Rewarding Bad Physics Habits: What VLMs Learn When You Pay Them to Reason

A factory camera sees a pressure gauge. The AI reads the image, explains the mechanism, applies the formula, and recommends an action. Everyone in the meeting relaxes, because the model has produced a neat chain of reasoning.

That is usually the moment to become nervous.

The dangerous part is not that a vision-language model can be wrong. We know that. The more interesting problem is that a model can become wrong in a very specific way because we trained it to chase the wrong reward. Pay it for clean formatting, and it learns to look organized. Pay it for final answers, and it may sacrifice the reasoning path. Pay it to stare at the image, and it may do better on spatial problems while forgetting that physics also contains formulas. Apparently, “look harder” is not a complete theory of mechanics.

The paper Reward Design for Physical Reasoning in Vision-Language Models studies exactly this incentive problem.¹ The authors train IBM Granite Vision 3.3 2B on the PhyX benchmark using Group Relative Policy Optimization, or GRPO, and compare reward designs across multiple-choice and open-ended physics questions. The useful contribution is not a new universal recipe. It is more uncomfortable: reward design changes the behavior being optimized, and different rewards improve different pieces of physical reasoning.

For business readers, this is the part worth keeping. The paper is not saying “GRPO beats SFT, therefore use reinforcement learning.” It is saying that reward functions are operational policy. They define what the AI system is allowed to become good at.

The study compares incentives, not just models

The experimental setup is clean enough to be commercially interesting. The authors use PhyX, a multimodal physics benchmark with problems spanning Mechanics, Electromagnetism, Thermodynamics, Wave/Acoustics, Optics, and Modern Physics. The tasks also vary by reasoning type: physical model grounding, spatial relation, multi-formula reasoning, implicit condition reasoning, numerical reasoning, and predictive reasoning.

The model is IBM Granite Vision 3.3 2B. That size matters.

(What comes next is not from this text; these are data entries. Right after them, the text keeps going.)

Lemma next_pending_insert_None ls :
  next_pending ls (<[cur := d1]> h) = Return None
  ↔ Forall (λ l, l = cur ∨ settled h l) ls.
Proof.
  rewrite next_pending_None.
  split; apply List.Forall_impl; intros l; apply settled_insert.
Qed.

End completed.

(** *** The dict after [current_step.update] *)
Lemma lookup_update_status d c u :
  dict_update d (completion c u) !! "status" = Some (VStr "complete").
Proof. unfold dict_update, completion. by simplify_map_eq. Qed.

Lemma lookup_update_result d c u :
  dict_update d (completion c u) !! "result" = Some (VStr c).
Proof. unfold dict_update, completion. by simplify_map_eq. Qed.

Lemma lookup_update_search_result d c u :
  dict_update d (completion c u) !! "search_result" = Some VNone.
Proof. unfold dict_update, completion. by simplify_map_eq. Qed.

Lemma lookup_update_updates d c u :
  dict_update d (completion c u) !! "updates" = Some (VList u).
Proof. unfold dict_update, completion. by simplify_map_eq. Qed.

Lemma lookup_update_other d c u k :
  k ∉ touched_keys → dict_update d (completion c u) !! k = d !! k.
Proof.
  unfold touched_keys. intros Hk. unfold dict_update, completion.
  apply lookup_union_r.
  rewrite !lookup_insert_ne; [apply lookup_empty|..];
    intros <-; apply Hk; set_solver.
Qed.
(** * DeGeNz playground: session orchestrator, shallow embedding

    The development follows the Python sources module by module:
    [models] (the SQLAlchemy tables), [sandbox] (session membership and
    message append), [conflict_resolution] (the creation route and the
    voting route), [gemini_service] and [manager_agent] (delegation and
    synthesis around the generation service), [connection] and [server]
    (the websocket registry and the message pipeline).

    Conventions.
    - A route or coroutine is a function from the state it reads to a
      [result] and the state it leaves; [Raise e] is a Python exception
      leaving the function.  One call runs to completion: interleavings of
      coroutines at [await] points are not represented.
    - A table is the list of its rows in insertion order; [.first()] is the
      first matching row and [.count()] the number of matching rows.
      [db.commit()] stores the added rows and the attributes that were
      assigned a new value.  A JSON column is compared by value when the
      unit of work looks for changes: a dictionary that was loaded, changed
      in place and assigned back is the object the row already holds, so
      nothing is written for it and [db.refresh] reads the stored value
      back.
    - What the code leaves to the database engine (a key that refers to no
      row, a window outside the usual range) is a parameter of the
      database, [Engine].
    - A [dict] keeps insertion order ([odict]); the registry of live
      connections, where only membership matters, is a [gmap]. *)

From stdpp Require Import gmap strings list fin_maps pretty.
From Stdlib Require Import ZArith Ascii.

Local Open Scope string_scope.
Local Open Scope Z_scope.
Local Set Warnings "-register-all".

(** ** Python values *)

Module py.

(** Values of [Dict[str, Any]] payloads and of JSON columns. *)
Inductive json : Type :=
| JNull
| JBool (b : bool)
| JInt (n : Z)
| JFloat (lexeme : string)
| JStr (s : string)
| JArr (items : list json)
| JObj (fields : list (string * json)).

(** Exceptions that leave the modelled functions. *)
Inductive exn : Type :=
| HTTPException (status_code : Z) (detail : string)
| NameError (name : string)
| AttributeError (msg : string)
| KeyError (key : string)
| TypeError (msg : string)
| ValueError (msg : string)
| JSONDecodeError (msg : string)
| RecursionError (msg : string)
| OverflowError (msg : string)
| ServiceError (msg : string).
Lemma malformed_uri_never_probed_witness :
  PyStr.int (after_last ":" (authority "vless://uuid@host:port?x=1")) = None /\
  extract_host_port "vless://uuid@host:port?x=1" = Ret (None, None).
Proof.
  assert (H : PyStr.int (after_last ":"
                (authority "vless://uuid@host:port?x=1")) = None)
    by reflexivity.
  split; [exact H|].
  exact (proj1 (malformed_uri_never_probed example_net config_py
                  "vless://uuid@host:port?x=1" example_state
                  (or_intror (or_intror H)))).
Defined.

(** ** C3: what a run records *)

Lemma run_validation_cons (N : Net) (cfg : Config) (uri : string)
    (proxies : list string) (st : State N) :
  run_validation N cfg (uri :: proxies) st =
  match validate_proxy N cfg uri st with
  | (Ret r, st1) =>
      run_validation N cfg proxies
        (if r_valid r
         then {| world := world st1; trace := trace st1;
                 self_stats := self_stats st1;
                 self_results := self_results st1 ++ [r] |}
         else st1)
  | (Raise e, st1) => (Raise e, st1)
  end.
Proof.
  unfold run_validation. simpl. unfold bind.
  destruct (validate_proxy N cfg uri st) as [[r|e] st1]; [|reflexivity].
  destruct (r_valid r); reflexivity.
Qed.


(** A network on which no name resolves raises nothing but
    [socket.gaierror]. *)
Lemma offline_connect_caught : connect_caught (table_net [] []).
Proof. intros w t host port e. simpl. intros [= <-]. reflexivity. Qed.

(** C3, as the code has it: a completed run appends to [self.results]
    only records with [valid = True]; their URIs are a subsequence of the
    input, so they come in input order and at most one for an input URI; a
    URI that failed parsing or stage 1 leaves no record and is only
    counted: [stats.total] grows by the length of the input and
    [stats.tcp_live] by the number of appended records. *)
Theorem run_validation_keeps_valid_only (N : Net) (cfg : Config)
    (proxies : list string) (st st' : State N) :
  run_validation N cfg proxies st = (Ret tt, st') ->
  exists new : list result,
    self_results st' = (self_results st ++ new)%list /\
    Forall (fun r => r_valid r = true) new /\
    sublist (map r_uri new) proxies /\
    total (self_stats st')
    = total (self_stats st) + Z.of_nat (length proxies) /\
    tcp_live (self_stats st')
    = tcp_live (self_stats st) + Z.of_nat (length new).
Proof.
  revert st. induction proxies as [|uri proxies IH]; intros st.
  - intros [= <-]. exists []. rewrite app_nil_r. simpl.
    repeat split; [constructor|constructor|lia|lia].
  - rewrite run_validation_cons.
    destruct (validate_proxy N cfg uri st) as [[r|e] st1] eqn:Hv;
      [|discriminate].
    apply validate_proxy_returns in Hv
      as [(-> & Hs & Hr & _) | (host & port & Hcase & Hs & Hr & _)].
    + simpl. intros (new & Hnew & Hvalid & Hsub & Htot & Hlive)%IH.
      exists new. rewrite Hnew, Hr, Htot, Hlive, Hs.
      repeat split; [exact Hvalid|constructor; exact Hsub|simpl; lia].
    + assert (Hr_valid : r_valid r = true /\ r_uri r = uri)
        by (destruct Hcase as [-> | [rep ->]]; split; reflexivity).
      destruct Hr_valid as [Hval Huri]. rewrite Hval.
      intros (new & Hnew & Hvalid & Hsub & Htot & Hlive)%IH.
      simpl in Hnew, Htot, Hlive.
      exists (r :: new). rewrite Hnew, Hr, Htot, Hlive, Hs, <- app_assoc.
      repeat split.
      * constructor; assumption.
      * simpl. rewrite Huri. constructor. exact Hsub.
      * simpl. lia.
      * simpl length. simpl. lia.
Qed.

(** The claim as written fails: of three input URIs only the one that
    passed stage 1 is in [self.results]; the other two are counted and
    dropped. *)
Lemma failed_uri_not_recorded :
  let run := run_validation example_net config_py
               [garbage_uri; listed_uri; closed_uri] example_state in
  fst run = Ret tt /\
  self_results (snd run) = [listed_record] /\
  total (self_stats (snd run)) = 3.
Proof. vm_compute. repeat split; reflexivity. Qed.

Lemma run_validation_keeps_valid_only_witness :
  let proxies := [garbage_uri; listed_uri; closed_uri] in
  let st' := snd (run_validation example_net config_py proxies
                    example_state) in
  run_validation example_net config_py proxies example_state = (Ret tt, st')
  /\ exists new : list result,
       self_results st' = (self_results example_state ++ new)%list /\
       Forall (fun r => r_valid r = true) new /\
       sublist (map r_uri new) proxies /\
       total (self_stats st')
       = total (self_stats example_state) + Z.of_nat (length proxies) /\
       tcp_live (self_stats st')
       = tcp_live (self_stats example_state) + Z.of_nat (length new).
Proof.
  intros proxies st'.
  assert (H : run_validation example_net config_py proxies example_state
              = (Ret tt, st')) by (vm_compute; reflexivity).
  split; [exact H|].
  exact (run_validation_keeps_valid_only _ _ _ _ _ H).
Defined.

(** ** C4: no reputation cache *)

(** C4 on the code: [stage3_ip_reputation] keeps nothing between calls and
    never reads [BLACKLIST_CACHE_TIME].  Two lookups of one address, one
    right after the other, put every DNSBL query on the wire twice. *)
Theorem reputation_lookup_repeats_queries (N : Net) (cfg : Config)
    (ip : string) (st : State N) :
  ENABLE_STAGE3_IP_REPUTATION cfg = true ->
  forallb settled
    (dns_answers (world st) (dnsbl_queries ip ++ dnsbl_queries ip)) = true ->
  exists rep1 st1 rep2 st2,
    stage3_ip_reputation N cfg ip st = (Ret rep1, st1) /\
    stage3_ip_reputation N cfg ip st1 = (Ret rep2, st2) /\
    trace st2 =
    (trace st ++ (EStage3 ip :: map EResolve (dnsbl_queries ip))
              ++ (EStage3 ip :: map EResolve (dnsbl_queries ip)))%list.
Proof.
  intros Hen. unfold dns_answers. rewrite dns_run_app. simpl fst.
  rewrite forallb_app. intros [H1 H2]%andb_prop.
  pose proof (stage3_settled N cfg ip st Hen H1) as E1.
  set (st1 := after_queries st (dnsbl_queries ip)
                (EStage3 ip :: map EResolve (dnsbl_queries ip))) in *.
  pose proof (stage3_settled N cfg ip st1 Hen H2) as E2.
  do 4 eexists. split; [exact E1|]. split; [exact E2|].
  simpl. rewrite <- app_assoc. reflexivity.
Qed.

Lemma reputation_lookup_repeats_queries_witness :
  ENABLE_STAGE3_IP_REPUTATION config_py = true /\
  forallb settled
    (dns_answers (world example_state)
       (dnsbl_queries "203.0.113.5" ++ dnsbl_queries "203.0.113.5")) = true /\
  exists rep1 st1 rep2 st2,
    stage3_ip_reputation example_net config_py "203.0.113.5" example_state
    = (Ret rep1, st1) /\
    stage3_ip_reputation example_net config_py "203.0.113.5" st1
    = (Ret rep2, st2) /\
    trace st2 =
    (trace example_state
       ++ (EStage3 "203.0.113.5"
             :: map EResolve (dnsbl_queries "203.0.113.5"))
       ++ (EStage3 "203.0.113.5"
             :: map EResolve (dnsbl_queries "203.0.113.5")))%list.
Proof.
  split; [reflexivity|]. split; [reflexivity|].
  apply (reputation_lookup_repeats_queries example_net config_py
           "203.0.113.5" example_state); reflexivity.
Defined.

(** ** C5: the DNSBL queries and their verdict *)

(** C5: for a dotted quad [a.b.c.d], the enabled reputation check asks, for
    each configured service and in their order, for the name
    [d.c.b.a.<service>] and for nothing else.  When each lookup either
    resolves or fails with [socket.gaierror], the check returns; a service
    whose name resolved is recorded as [LISTED], one whose lookup failed as
    [OK]; and [blacklisted] is the disjunction of the resolved lookups,
    that is, true exactly when some service is recorded as [LISTED]. *)
Theorem stage3_reversed_octet_queries (N : Net) (cfg : Config)
    (a b c d : string) (st : State N) :
  ENABLE_STAGE3_IP_REPUTATION cfg = true ->
  PyStr.contains "." a = false -> PyStr.contains "." b = false ->
  PyStr.contains "." c = false -> PyStr.contains "." d = false ->
  let ip := a ++ "." ++ b ++ "." ++ c ++ "." ++ d in
  let queries :=
    map (fun dnsbl => (d ++ "." ++ c ++ "." ++ b ++ "." ++ a) ++ "." ++ dnsbl)
        dnsbl_hosts in
  let answers := dns_answers (world st) queries in
  forallb settled answers = true ->
  exists rep chk st',
    stage3_ip_reputation N cfg ip st = (Ret rep, st') /\
    trace st' = (trace st ++ EStage3 ip :: map EResolve queries)%list /\
    checks rep = Some chk /\
    (forall i dnsbl ans,
       dnsbl_hosts !! i = Some dnsbl -> answers !! i = Some ans ->
       chk !! dnsbl = Some (if resolved ans then "LISTED" else "OK")) /\
    blacklisted rep = existsb resolved answers /\
    (blacklisted rep = true <-> exists dnsbl, chk !! dnsbl = Some "LISTED").
Proof.
  intros Hen Ha Hb Hc Hd ip queries answers Hs.
  assert (Hq : dnsbl_queries ip = queries).
  { unfold dnsbl_queries, queries, ip.
    rewrite (reversed_ip_quad a b c d Ha Hb Hc Hd). reflexivity. }
  pose proof (stage3_settled N cfg ip st Hen) as E3.
  rewrite Hq in E3. specialize (E3 Hs). fold answers in E3.
  exists {| blacklisted := existsb resolved answers;
            checks := Some (record_checks ∅ dnsbl_hosts answers) |},
         (record_checks ∅ dnsbl_hosts answers),
         (after_queries st queries (EStage3 ip :: map EResolve queries)).
  split; [exact E3|]. split; [reflexivity|]. split; [reflexivity|].
  clear E3 Hq. revert Hs. unfold answers, dns_answers, queries. simpl.
  destruct (net_gethostbyname N (world st) _) as [r1 w1].
  destruct (net_gethostbyname N w1 _) as [r2 w2].
  destruct (net_gethostbyname N w2 _) as [r3 w3]. simpl.
  intros _. split; [|split; [reflexivity|]].
  - intros [|[|[|i]]] dnsbl ans; simpl; try discriminate;
      intros [= <-] [= <-]; reflexivity.
  - unfold dnsbl_status.
    destruct r1 as [x1|e1], r2 as [x2|e2], r3 as [x3|e3]; simpl;
      (split;
       [ first [ discriminate
               | intros _;
                 first [ exists "zen.spamhaus.org"; reflexivity
                       | exists "bl.spamcop.net"; reflexivity
                       | exists "dnsbl.sorbs.net"; reflexivity ] ]
       | first [ reflexivity
               | intros [dnsbl Hl]; revert Hl;
                 repeat (rewrite lookup_insert; case_decide);
                 rewrite ?lookup_empty; discriminate ] ]).
Qed.

Lemma stage3_reversed_octet_queries_witness :
  exists rep chk st',
    stage3_ip_reputation example_net config_py
      ("203" ++ "." ++ "0" ++ "." ++ "113" ++ "." ++ "5") example_state
    = (Ret rep, st') /\
    trace st'
    = [EStage3 "203.0.113.5";
       EResolve "5.113.0.203.zen.spamhaus.org";
       EResolve "5.113.0.203.bl.spamcop.net";
       EResolve "5.113.0.203.dnsbl.sorbs.net"] /\
    checks rep = Some chk /\ blacklisted rep = true.
Proof.
  destruct (stage3_reversed_octet_queries example_net config_py
              "203" "0" "113" "5" example_state
              eq_refl eq_refl eq_refl eq_refl eq_refl eq_refl)
    as (rep & chk & st' & Hrun & Htrace & Hchk & _ & Hbl & _).
  exists rep, chk, st'.
  split; [exact Hrun|]. split; [exact Htrace|]. split; [exact Hchk|].
  exact Hbl.
Defined.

A 2B VLM is not a frontier-scale system; it is closer to the class of models enterprises might actually fine-tune, host, audit, and pay for without turning the GPU budget into a hostage situation. The authors train on 3,000 multiple-choice problems and 3,000 open-ended problems, then evaluate on the 1,000-problem PhyX testmini set.

They compare seven conditions:

Condition	What changes	Likely behavioral pressure
Baseline	No additional fine-tuning	Whatever the instruction-tuned model already knows
SFT	Supervised fine-tuning	Imitate reference outputs
GRPO (Fmt)	Reward output tags only	Produce extractable, well-structured answers
GRPO (Fmt + Acc)	Reward format plus answer correctness	Maximize final answer hit-rate
GRPO (Rubric)	Reward correctness, principle, unit, and reasoning quality	Produce more disciplined physics explanations
GRPO (ASM)	Reward attention on foreground image regions	Ground generation more tightly in visual content
GRPO (Fmt + Acc + ASM)	Combine answer accuracy with visual grounding	Balance final answer and image attention

This is why a comparison-based reading is better than a normal summary. The paper is not organized around one champion method. It is a set of incentive experiments. Each reward answers a different product question:

Can the model produce outputs we can parse?
Can it select the right answer?
Can it show the right physics principle and units?
Can it visually attend to the important image region?

Those questions sound related. They are not interchangeable.

Format rewards make the model behave, not think

The simplest reward is format compliance. The model is asked to generate four tagged fields: <think>, <answer>, <unit>, and <principle>. The reward checks whether the required structure appears.

This is not a trivial detail. In production systems, structured output is often the first thing teams need. A model that gives the right answer in an unparseable format is still a nuisance. A model that gives a beautiful paragraph when the workflow needs a JSON field is not being poetic; it is breaking the pipeline.

But format compliance is scaffolding, not reasoning. In the paper’s best single-run results, GRPO (Fmt) improves over the raw baseline on multiple-choice overall accuracy, from 0.217 to 0.304, but it remains well behind SFT at 0.433 and the stronger GRPO reward variants. In open-ended tasks, the same format-only condition reaches 0.017 overall, slightly above the baseline and SFT, but still economically tiny.

The interpretation is simple: forcing the answer into a clean box helps evaluation and extraction, but the box is not intelligence. Enterprises repeatedly forget this, because dashboards reward the presence of fields. The model has filled the field, therefore the system must be working. A charming illusion, and not even an original one.

Accuracy rewards win the headline, but not the audit

The accuracy reward is the blunt instrument: reward the model when the answer is correct. For multiple-choice questions, correctness is evaluated by exact match against the option letter. For open-ended questions, the authors use an LLM judge that can assign partial credit.

On the headline metric, accuracy-based reward works. In best single-run MCQ results, GRPO (Fmt + Acc) scores 0.460 overall, compared with 0.433 for SFT. Adding the attention reward gives GRPO (Fmt + Acc + ASM) a slightly higher 0.462, the best single-run MCQ overall score in the main table.

Method	MCQ overall, best single run	OE overall, best single run
Baseline	0.217	0.012
SFT	0.433	0.011
GRPO (Fmt)	0.304	0.017
GRPO (Fmt + Acc)	0.460	0.027
GRPO (Rubric)	0.440	0.018
GRPO (ASM)	0.352	0.014
GRPO (Fmt + Acc + ASM)	0.462	0.022

The open-ended numbers should stop anyone from over-celebrating. The best OE score is only 0.027. Yes, that is higher than SFT’s 0.011. No, that does not mean a small VLM is ready to freely reason through mission-critical engineering physics from images. There is a difference between “relative improvement” and “commercially reliable.” Procurement decks often blur that line. Reality is less cooperative.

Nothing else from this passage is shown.